(** * BaRL-SimpleOptions: the options agent

    A shallow embedding of [barl_simpleoptions/options_agent.py]: the value
    table, the execution stack, the discounted return, the two learners
    ([macro_q_learn], [intra_option_learn]), the selector ([select_action])
    and the episode driver ([run_agent]).

    Conventions of the embedding.
    - The numbers of the learners are exact rationals ([Q]); [==] on them is
      [Qeq].  This keeps the keys read and written, the number and the order
      of the updates and the exceptions; a value stated is the exact value of
      the expression, which Python's binary64 floats round at every
      operation.  [Binary64], below, gives [_discounted_return] with that
      rounding.
    - States, actions and options are values hashed by value, as the table's
      keys require; [deepcopy] is then the identity and is left out.
    - The dictionary [self.q_table] is a [gmap] keyed by pairs of hashes;
      every item assignment is also recorded in a write log, so that the
      number and the order of the updates can be stated.
    - An exception is an outcome [Raise e]; the mutated state survives it,
      as it does in Python.
    - [random] is an oracle: a stream of uniform draws and a stream of
      indices, consumed through a position counter.
    - The [while not terminal] loop of [run_agent] may run forever: it is
      given fuel, and running out of fuel is the outcome [OutOfFuel]. *)

From Stdlib Require Import QArith Qpower Lia.
From Stdlib Require SpecFloat.
From stdpp Require Import base option list gmap strings.

Local Open Scope Q_scope.

(** ** Outcomes of a Python call *)

Inductive exn : Type :=
| IndexError
| ValueError
| TypeError
| UnboundLocalError.

Inductive outcome (A : Type) : Type :=
| Ok (a : A)
| Raise (e : exn)
| OutOfFuel.

Arguments Ok {A} a.
Arguments Raise {A} e.
Arguments OutOfFuel {A}.

(** ** Return computation *)

Module Numpy.

(** [np.power(np.full(n, gamma), np.arange(0, n))] *)
Definition power_full_arange (n : nat) (gamma : Q) : list Q :=
  List.map (fun i : nat => gamma ^ Z.of_nat i) (seq 0 n).

(** [np.multiply(a, b)] on two arrays of one shape. *)
Fixpoint multiply (a b : list Q) : list Q :=
  match a, b with
  | x :: a', y :: b' => x * y :: multiply a' b'
  | _, _ => []
  end.

(** [np.sum(a)] *)
Definition sum (a : list Q) : Q := fold_right Qplus 0 a.

End Numpy.

(** [OptionAgent._discounted_return], in exact arithmetic: the value of the
    expression before any rounding.  The float the method returns is
    [Binary64._discounted_return]. *)
Definition _discounted_return (rewards : list Q) (gamma : Q) : Q :=
  let num_rewards := length rewards in
  let gamma_exp := Numpy.power_full_arange num_rewards gamma in
  let discounted_sum_of_rewards := Numpy.sum (Numpy.multiply rewards gamma_exp) in
  discounted_sum_of_rewards.

(** [math.pow(gamma, n)] for a list length [n], in exact arithmetic.  For a
    discount factor in [[0, 1]] the power stays in [[0, 1]], where [math.pow]
    raises no [OverflowError]. *)
Definition math_pow (gamma : Q) (n : nat) : Q := gamma ^ Z.of_nat n.

(** The weights from exponent [k] on: what remains of the array of powers
    once its first [k] entries are dropped. *)
Definition weights_from (gamma : Q) (k n : nat) : list Q :=
  List.map (fun i : nat => gamma ^ Z.of_nat i) (seq k n).

(** ** A state and exception monad *)

Definition M (S A : Type) : Type := S -> outcome A * S.

Section StateMonad.

Context {S : Type}.

Definition ret {A : Type} (a : A) : M S A := fun s => (Ok a, s).

Definition bind {A B : Type} (m : M S A) (k : A -> M S B) : M S B :=
  fun s =>
    match m s with
    | (Ok a, s') => k a s'
    | (Raise e, s') => (Raise e, s')
    | (OutOfFuel, s') => (OutOfFuel, s')
    end.
(** [scan_once] at a position where whitespace has been skipped;
    [elements] and [members] read what follows the opening bracket once
    it is known that the container is not empty.  The first argument
    bounds the number of nested calls. *)
Fixpoint scan_once (n : nat) (s : string) {struct n} : result (value * string) :=
  match n with
  | O => Raise OutsideModel
  | S n' =>
      match s with
      | EmptyString => Raise JSONDecodeError
      | String c r =>
          if is_char c 34 then
            let* (t, rest) := scan_string r in Ok (VStr t, rest)
          else if is_char c 123 then
            match skip_ws r with
            | String c1 r1 =>
                if is_char c1 125 then Ok (VDict [], r1)
                else
                  let* (kvs, rest) := members n' (String c1 r1) in
                  Ok (VDict (fold_left (fun d kv => dict_set (fst kv) (snd kv) d) kvs []),
                      rest)
            | EmptyString => Raise JSONDecodeError
            end
          else if is_char c 91 then
            match skip_ws r with
            | String c1 r1 =>
                if is_char c1 93 then Ok (VList [], r1)
                else
                  let* (vs, rest) := elements n' (String c1 r1) in
                  Ok (VList vs, rest)
            | EmptyString => Raise JSONDecodeError
            end
          else scan_atom s
      end
  end
with elements (n : nat) (s : string) {struct n} : result (list value * string) :=
  match n with
  | O => Raise OutsideModel
  | S n' =>
      let* (v, r1) := scan_once n' s in
      match skip_ws r1 with
      | String c r2 =>
          if is_char c 93 then Ok ([v], r2)
          else if is_char c 44 then
            let* (vs, rest) := elements n' (skip_ws r2) in
            Ok (v :: vs, rest)
          else Raise JSONDecodeError
      | EmptyString => Raise JSONDecodeError
      end
  end
with members (n : nat) (s : string) {struct n}
  : result (list (string * value) * string) :=
  match n with
  | O => Raise OutsideModel
  | S n' =>
      match s with
      | String q r =>
          if is_char q 34 then
            let* (k, r1) := scan_string r in
            match skip_ws r1 with
            | String c r2 =>
                if is_char c 58 then
                  let* (v, r3) := scan_once n' (skip_ws r2) in
                  match skip_ws r3 with
                  | String c' r4 =>
                      if is_char c' 125 then Ok ([(k, v)], r4)
                      else if is_char c' 44 then
                        let* (kvs, rest) := members n' (skip_ws r4) in
                        Ok ((k, v) :: kvs, rest)
                      else Raise JSONDecodeError
                  | EmptyString => Raise JSONDecodeError
                  end
                else Raise JSONDecodeError
            | EmptyString => Raise JSONDecodeError
            end
          else Raise JSONDecodeError
      | EmptyString => Raise JSONDecodeError
      end
  end.

Definition bom : string := String (chr 0xEF) (String (chr 0xBB) (String (chr 0xBF) "")).

Definition loads (s : string) : result value :=
  match after_prefix bom s with
  | Some _ => Raise JSONDecodeError
  | None =>
      let* (v, rest) := scan_once (S (String.length s)) (skip_ws s) in
      match skip_ws rest with
      | EmptyString => Ok v
      | String _ _ => Raise JSONDecodeError
      end
  end.
(* ===== verification/Tree.v ===== *)
(** * The expiring key tree: [src/store/tree/tree.go]

    A [Tree] maps each key to the expiry times of its entries, in a red-black
    tree. Expired entries are dropped when a key is touched. *)
From Stdlib Require Import ZArith Lia Strings.Byte.
From stdpp Require Import base gmap list strings sorting.
From coqutil Require Import Byte.
From S2P Require Import Prelude GoStd Deps Env.
Local Open Scope Z_scope.
Local Open Scope go_scope.

Section Tree.
Context {T : Type → Type} {RB : RedBlackTree T} {CK : Clock} {RE : Regexp}.

Record Tree := mkTree {
  defaultExpireAfterSecs : Z;
  tree : T (list Z)
}.

Definition NewTree (expireAfterSecs : Z) : Tree := mkTree expireAfterSecs rb_New.

Definition tree_Put (k : bytes) (dates : list Z) : M Tree unit :=
  modify (λ n, mkTree (defaultExpireAfterSecs n) (rb_Put (tree n) k dates)).
Definition tree_Remove (k : bytes) : M Tree unit :=
  modify (λ n, mkTree (defaultExpireAfterSecs n) (rb_Remove (tree n) k)).

(** The loop of [removeExpired]. *)
Definition removeExpired_loop (currentTime : Z) (datesSecs : list Z) : list Z :=
  fold_left (λ out removeAt, if currentTime <? removeAt then out ++ [removeAt] else out)
    datesSecs [].

Definition removeExpired (datesSecs : list Z) : M Tree (list Z) :=
  if len datesSecs =? 0 then mret datesSecs
  else
    currentTime ← now;
    mret (removeExpired_loop currentTime datesSecs).

Definition getAndCleanupUnsafe (entryKey : bytes) : M Tree (option (list Z)) :=
  n ← get;
  match rb_Get (tree n) entryKey with
  | None => mret None
  | Some dates =>
      if len dates =? 0 then tree_Remove entryKey;; mret None
      else mret (Some dates)
  end.

Definition Count (entryKey : bytes) : M Tree Z :=
  datesSecs ← getAndCleanupUnsafe entryKey;
  match datesSecs with
  | None => mret 0
  | Some datesSecs =>
      if len datesSecs =? 0 then tree_Remove entryKey;; mret 0
      else
        datesSecs ← removeExpired datesSecs;
        let count := len datesSecs in
        tree_Put entryKey datesSecs;;
        mret count
  end.

Definition Put (entryKey : bytes) : M Tree unit :=
  datesSecs ← getAndCleanupUnsafe entryKey;
  let datesSecs := match datesSecs with None => [] | Some d => d end in
  datesSecs ← removeExpired datesSecs;
  secs ← now;
  n ← get;
  let nextDatesSecs := datesSecs ++ [i64 (secs + defaultExpireAfterSecs n)] in
  tree_Put entryKey nextDatesSecs.

(** The loop of [Keys] over the keys fetched at its start. *)
Fixpoint Keys_loop (keys : list bytes) (outKeys : list bytes) (outCount : Z)
    : M Tree (list bytes * Z) :=
  match keys with
  | [] => mret (outKeys, outCount)
  | key :: keys' =>
      keyCount ← Count key;
      let outCount := outCount + keyCount in
      if keyCount =? 0 then Keys_loop keys' outKeys outCount
      else Keys_loop keys' (outKeys ++ [key]) outCount
  end.

Definition Keys : M Tree (list bytes * Z) :=
  n ← get;
  let keysI := rb_Keys (tree n) in
  Keys_loop keysI [] 0.

(** The loop of [KeyMatch]: [k] is the key the iterator was at, and the
    iterator moves on before [k] is counted. *)
Fixpoint KeyMatch_loop (fuel : nat) (MatchString : bytes → bool)
    (position : option bytes) (out : list bytes) : M Tree (list bytes) :=
  match position, fuel with
  | Some k, S fuel' =>
      n ← get;
      let next := rb_Next (tree n) (Some k) in
      if MatchString k
      then
        c ← Count k;
        KeyMatch_loop fuel' MatchString next (if 0 <? c then out ++ [k] else out)
      else KeyMatch_loop fuel' MatchString next out
  | _, _ => mret out
  end.

(** [(^|$|.+)], what a star of the pattern stands for. *)
Definition star : bytes := str "(^|$|.+)".

Definition KeyMatch (keyPattern : bytes) : M Tree (list bytes) :=
  match Compile (ReplaceAll keyPattern x2a star) with
  | inl err => mret [err]
  | inr re =>
      n ← get;
      let fuel := length (rb_Keys (tree n)) in
      KeyMatch_loop fuel re (rb_Next (tree n) None) []
  end.
End Tree.

Arguments Tree T : clear implicits.

(** * Properties *)

(** The entries of a list that expire after time [t]. *)
Definition live (t : Z) (l : list Z) : list Z := filter (λ e, t < e) l.

Lemma live_live t t' l : t' <= t → live t (live t' l) = live t l.
Proof.
  intros H. unfold live. rewrite list_filter_filter. apply list_filter_iff. lia.
Qed.

Lemma live_app t l1 l2 : live t (l1 ++ l2) = live t l1 ++ live t l2.
Proof. apply filter_app. Qed.

Lemma live_mono_length t t' l : t' <= t → (length (live t l) ≤ length (live t' l))%nat.
Proof. intros H. rewrite <- (live_live t t' l H). apply length_filter. Qed.

Lemma removeExpired_loop_live currentTime l :
  removeExpired_loop currentTime l = live currentTime l.
Proof.
  unfold removeExpired_loop.
  assert (H : ∀ out, fold_left (λ out removeAt,
                if currentTime <? removeAt then out ++ [removeAt] else out) l out
              = out ++ live currentTime l); [|apply (H [])].
  induction l as [|e l IH]; intros out; simpl.
  - by rewrite app_nil_r.
  - rewrite IH. unfold live. rewrite filter_cons.
    destruct (Z.ltb_spec currentTime e); case_decide; try lia; [|done].
    by rewrite <- app_assoc.
Qed.

Lemma removeExpired_run {T : Type → Type} {CK : Clock} l (t : Tree T) n :
  removeExpired l (t, n) = match l with [] => ([], (t, n)) | _ => (live (clock n) l, (t, S n)) end.
Proof.
  unfold removeExpired. destruct l as [|e l]; [done|]. rewrite len_cons.
  rewrite (proj2 (Z.eqb_neq (1 + len l) 0)) by (pose proof (len_nonneg l); lia).
  unfold mbind, M_bind, mret, M_ret. simpl. by rewrite removeExpired_loop_live.
Qed.

Section TreeFacts.
Context {T : Type → Type} {RB : RedBlackTree T} {RL : RedBlackTreeLaws T}
  {CK : Clock} {CM : ClockMono} {RE : Regexp}.
Implicit Types (t : Tree T) (n : nat) (k : bytes).

(** The entries at a key; a missing key has none. *)
Definition entries t k : list Z := default [] (rb_Get (tree t) k).

(** Each operation as an equation on the state. *)
Lemma Count_run k t n :
  Count k (t, n)
  = match rb_Get (tree t) k with
    | None => (0, (t, n))
    | Some [] => (0, (mkTree (defaultExpireAfterSecs t) (rb_Remove (tree t) k), n))
    | Some d =>
        (len (live (clock n) d),
         (mkTree (defaultExpireAfterSecs t) (rb_Put (tree t) k (live (clock n) d)), S n))
    end.
Proof.
  unfold Count, getAndCleanupUnsafe, mbind, M_bind, get. simpl.
  destruct (rb_Get (tree t) k) as [[|e d]|] eqn:E; [done| |done].
  rewrite len_cons, (proj2 (Z.eqb_neq (1 + len d) 0)) by (pose proof (len_nonneg d); lia).
  cbn [mret M_ret]. unfold mret, M_ret. rewrite len_cons.
  rewrite (proj2 (Z.eqb_neq (1 + len d) 0)) by (pose proof (len_nonneg d); lia).
  by rewrite removeExpired_run.
Qed.

Lemma Put_run k t n :
  Put k (t, n)
  = match rb_Get (tree t) k with
    | None | Some [] =>
        let t' := match rb_Get (tree t) k with
                  | Some _ => rb_Remove (tree t) k | None => tree t end in
        (tt, (mkTree (defaultExpireAfterSecs t)
                (rb_Put t' k [i64 (clock n + defaultExpireAfterSecs t)]), S n))
    | Some d =>
        (tt, (mkTree (defaultExpireAfterSecs t)
                (rb_Put (tree t) k
                   (live (clock n) d ++ [i64 (clock (S n) + defaultExpireAfterSecs t)])),
              S (S n)))
    end.
Proof.
  unfold Put, getAndCleanupUnsafe, mbind, M_bind, get. simpl.
  destruct (rb_Get (tree t) k) as [[|e d]|] eqn:E; [done| |done].
  rewrite len_cons, (proj2 (Z.eqb_neq (1 + len d) 0)) by (pose proof (len_nonneg d); lia).
  unfold mret, M_ret. by rewrite removeExpired_run.
Qed.

(** ** The frame of an operation: it changes no other key *)
Lemma Count_frame k t n c t' n' :
  Count k (t, n) = (c, (t', n')) →
  defaultExpireAfterSecs t' = defaultExpireAfterSecs t ∧
  (n ≤ n' ≤ S n)%nat ∧
  (∀ k', k' ≠ k → rb_Get (tree t') k' = rb_Get (tree t) k').
Proof.
  rewrite Count_run.
  destruct (rb_Get (tree t) k) as [[|e d]|]; intros [= <- <- <-]; simpl.
  - split; [done|]. split; [lia|]. intros k' Hk. rewrite rb_Get_Remove.
    by rewrite decide_False by congruence.
  - split; [done|]. split; [lia|]. intros k' Hk. rewrite rb_Get_Put.
    by rewrite decide_False by congruence.
  - split; [done|]. split; [lia|]. done.
Qed.

Lemma Put_frame k t n u t' n' :
  Put k (t, n) = (u, (t', n')) →
  defaultExpireAfterSecs t' = defaultExpireAfterSecs t ∧
  (n < n' ≤ S (S n))%nat ∧
  (∀ k', k' ≠ k → rb_Get (tree t') k' = rb_Get (tree t) k').
Proof.
  rewrite Put_run. destruct (rb_Get (tree t) k) as [[|e d]|]; intros [= <- <- <-]; simpl;
    (split; [done|]); (split; [lia|]); intros k' Hk;
    rewrite ?rb_Get_Put, ?rb_Get_Remove; by rewrite !decide_False by congruence.
Qed.

(** ** The abstract specification: a log of puts

    The specification of a tree is the list of all entries ever put, each
    with its expiry time. A tree represents a log at event [n] when, from
    that time on, both have the same live entries at every key. *)
Definition expiries (log : list (bytes * Z)) k : list Z :=
  (filter (λ p, p.1 = k) log).*2.

Definition rep (n : nat) (log : list (bytes * Z)) t : Prop :=
  ∀ k time, clock n <= time → live time (entries t k) = live time (expiries log k).

(** The number of entries at a key, and in the whole log, alive at [time]. *)
Definition count_key (log : list (bytes * Z)) k (time : Z) : Z :=
  len (live time (expiries log k)).
Definition count_all (log : list (bytes * Z)) (time : Z) : Z :=
  len (filter (λ p, time < p.2) log).

Lemma expiries_app log1 log2 k :
  expiries (log1 ++ log2) k = expiries log1 k ++ expiries log2 k.
Proof. unfold expiries. by rewrite filter_app, fmap_app. Qed.

Lemma expiries_one k e k' : expiries [(k, e)] k' = if decide (k = k') then [e] else [].
Proof. unfold expiries. rewrite filter_cons. simpl. by case_decide. Qed.

Lemma count_key_nonneg log k time : 0 <= count_key log k time.
Proof. apply len_nonneg. Qed.

Lemma count_key_mono log k time time' :
  time' <= time → count_key log k time <= count_key log k time'.
Proof.
  intros H. unfold count_key, len. pose proof (live_mono_length _ _ (expiries log k) H). lia.
Qed.

Lemma rep_mono n n' log t : (n ≤ n')%nat → rep n log t → rep n' log t.
Proof. intros Hn Hr k time Ht. apply Hr. pose proof (clock_mono n n' Hn). lia. Qed.

Lemma rep_New n ttl : rep n [] (NewTree ttl).
Proof. intros k time _. unfold entries. simpl. by rewrite rb_Get_New. Qed.

(** [Count] returns the number of live entries and keeps the log. *)
Lemma Count_spec k n log t c t' n' :
  rep n log t → Count k (t, n) = (c, (t', n')) →
  c = count_key log k (clock n) ∧ rep n' log t'.
Proof.
  intros Hr Hc. pose proof (Count_frame _ _ _ _ _ _ Hc) as (_ & Hn & Hf).
  assert (Hk : live (clock n) (entries t k) = live (clock n) (expiries log k))
    by (apply Hr; lia).
  rewrite Count_run in Hc. unfold count_key. rewrite <- Hk.
  assert (Hother : ∀ k' time, k' ≠ k → clock n' <= time →
    live time (entries t' k') = live time (expiries log k')).
  { intros k' time Hne Ht. unfold entries. rewrite Hf by done.
    apply Hr. pose proof (clock_mono n n' ltac:(lia)). lia. }
  unfold entries in Hk |- *.
  destruct (rb_Get (tree t) k) as [[|e d]|] eqn:E; injection Hc as <- <- <-.
  - split; [done|]. intros k' time Ht.
    destruct (decide (k' = k)) as [->|]; [|by apply Hother].
    rewrite <- (Hr k time Ht). unfold entries. simpl.
    by rewrite rb_Get_Remove, decide_True, E.
  - split; [done|]. intros k' time Ht.
    destruct (decide (k' = k)) as [->|]; [|by apply Hother].
    pose proof (clock_mono n (S n) ltac:(lia)).
    rewrite <- (Hr k time ltac:(lia)). unfold entries. simpl.
    rewrite rb_Get_Put, decide_True, E by done. simpl. apply live_live. lia.
  - split; [done | exact Hr].
Qed.
(** A dead namespace that is removed, then the rest. *)
Lemma crawl_spec_drop n n1 n' log s s1 s' g g' ns names :
  (n ≤ n1)%nat → (∀ ns', ns' ≠ ns → hm_Get (namespaces s1) ns' = hm_Get (namespaces s) ns') →
  hm_Get (namespaces s1) ns = None → (∀ k, Tree.count_key (nslog log ns) k (clock n1) = 0) →
  same_settings s s1 → scheduled s1 = scheduled s → ns ∉ names →
  crawl_spec n1 n' log s1 s' g g' names → crawl_spec n n' log s s' g g' (ns :: names).
Proof.
  intros Hn1 Hm1 Hgone Hdead Hs1 Hsd1 Hns (Hn & Hrep & Hs & Hsd & Hgg & Hout & Hin).
  split; [lia|]. split; [done|]. split; [destruct Hs, Hs1; split; congruence|]. split; [congruence|].
  split; [done|]. split.
  - intros ns' [Hne Hl]%not_elem_of_cons. by rewrite Hout, Hm1.
  - intros ns' [->|Hl]%elem_of_cons.
    + right. rewrite Hout by done. split; [done|]. intros k.
      pose proof (Tree.count_key_mono (nslog log ns) k (clock n') (clock n1) (clock_mono n1 n' ltac:(lia))).
      pose proof (Tree.count_key_nonneg (nslog log ns) k (clock n')). specialize (Hdead k). lia.
    + assert (ns' ≠ ns) by (by intros ->).
      destruct (Hin ns' Hl) as [[Hsame Hg]|Hdead']; [left|by right]. by rewrite Hsame, Hm1.
Qed.

Lemma crawl_rep l n log s g kc ta g' kc' ta' s' n' :
  store_rep n log s → NoDup l.*1 →
  (∀ ns p, (ns, p) ∈ l → hm_Get (namespaces s) ns = Some p) →
  crawl l g kc ta (s, n) = ((g', kc', ta'), (s', n')) → crawl_spec n n' log s s' g g' l.*1.
Proof.
  revert n s g kc ta. induction l as [|[ns p] l IH]; intros n s g kc ta Hrep Hnd Hget; cbn [crawl].
  { intros [= <- <- <- <- <-]. unfold crawl_spec. do 6 (split; [done|]). intros ns Hns. by apply elem_of_nil in Hns. }
  apply NoDup_cons in Hnd as [Hns Hnd]. unfold mbind at 1, M_bind at 1.
  destruct (on_tree p Tree.Keys (s, n)) as [[ks c] [s1 n1]] eqn:E1.
  destruct (on_tree_Keys _ _ _ _ _ _ _ _ _ Hrep (Hget ns p ltac:(left)) E1)
    as (Hn1 & Hrep1 & Hsc & _ & Hm1 & Hg1 & Hsd1 & Hs1).
  destruct (Z.eqb_spec (len ks) 0) as [Hz|Hnz]; intros E.
  - unfold namespaces_Remove, mbind, M_bind, modify in E.
    assert (Hdead : ∀ k, Tree.count_key (nslog log ns) k (clock n1) = 0).
    { intros k. pose proof (Tree.count_key_nonneg (nslog log ns) k (clock n1)).
      destruct (Z.eq_dec (Tree.count_key (nslog log ns) k (clock n1)) 0) as [|Hne]; [done|].
      assert (Hin : k ∈ ks) by (apply Hsc; [done|lia]).
      destruct ks; [by apply elem_of_nil in Hin|]. rewrite len_cons in Hz.
      pose proof (len_nonneg ks). lia. }
    apply IH in E; [|by apply namespaces_Remove_rep|done|].
    + eapply (crawl_spec_drop n n1); [done| |..|exact E]; try done; simpl.
      * intros ns' Hne. by rewrite hm_Get_Remove, decide_False, Hm1.
      * by rewrite hm_Get_Remove, decide_True.
    + intros ns' q Hq. simpl. rewrite hm_Get_Remove, decide_False, Hm1; [by apply Hget; right|].
      intros ->. apply Hns. apply list_elem_of_fmap. by exists (ns', q).
  - apply IH in E; [eapply (crawl_spec_keep n n1); [..|exact E]; try done; intros ns'; by rewrite Hm1|done|done|].
    intros ns' q Hq. rewrite Hm1. by apply Hget; right.
Qed.

Lemma elem_of_fetch keys s ns p :
  (ns, p) ∈ fetch keys s ↔
  (ns ∈ keys) ∧ (ns ∉ lastGCdNamespaces s) ∧ hm_Get (namespaces s) ns = Some p.
Proof.
  unfold fetch. rewrite list_elem_of_omap. split.
  - intros (ns' & Hin & Heq). case_decide; [done|].
    apply bind_Some in Heq as (q & Hq & [= -> ->]). done.
  - intros (Hin & Hg & Hp). exists ns. split; [done|].
    rewrite decide_False by done. by rewrite Hp.
Qed.

Lemma fetch_nodup keys s : NoDup keys → NoDup (fetch keys s).*1.
Proof.
  induction 1 as [|ns keys Hns Hnd IH]; [apply NoDup_nil_2|].
  unfold fetch. cbn [omap list_omap]. fold (fetch keys s).
  case_decide; [done|]. destruct (hm_Get (namespaces s) ns) as [p|]; simpl; [|done].
  apply NoDup_cons. split; [|done].
  intros ([ns' q] & -> & Hin)%list_elem_of_fmap. by apply elem_of_fetch in Hin as [? _].
Qed.

(** The namespaces a run of the collector looks at: the first half of the
    keys, less the ones of the last run. *)
Definition candidate n s ns : Prop :=
  let keys := hm_Keys (S n) (namespaces s) in
  (ns ∈ take (length keys / maxNamespacesDenom) keys) ∧ ns ∉ lastGCdNamespaces s.

(** What an enabled run does. *)
Record cleaned n n' (log : list (bytes * bytes * Z)) s s' (keys : list bytes) : Prop := {
  cl_kept ns :
    hm_Get (namespaces s') ns = hm_Get (namespaces s) ns ∨
    (candidate n s ns ∧ hm_Get (namespaces s') ns = None ∧
     ∀ k, Tree.count_key (nslog log ns) k (clock n') = 0);
  cl_keys ns : ns ∈ keys ↔ is_Some (hm_Get (namespaces s') ns);
  cl_keys_nodup : NoDup keys;
  cl_scheduled : scheduled s' = S (scheduled s);
  cl_total : namespacesTotalCount (LastMetrics s') = len (hm_Keys (S n) (namespaces s))
}.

[TASK BRIEF] Look through the entries for the string "scheduled". Every line that has it belongs in the answer.

[WRITTEN RESPONSE]
  same_settings s s1 → scheduled s1 = scheduled s → ns ∉ names →
  cl_scheduled : scheduled s' = S (scheduled s);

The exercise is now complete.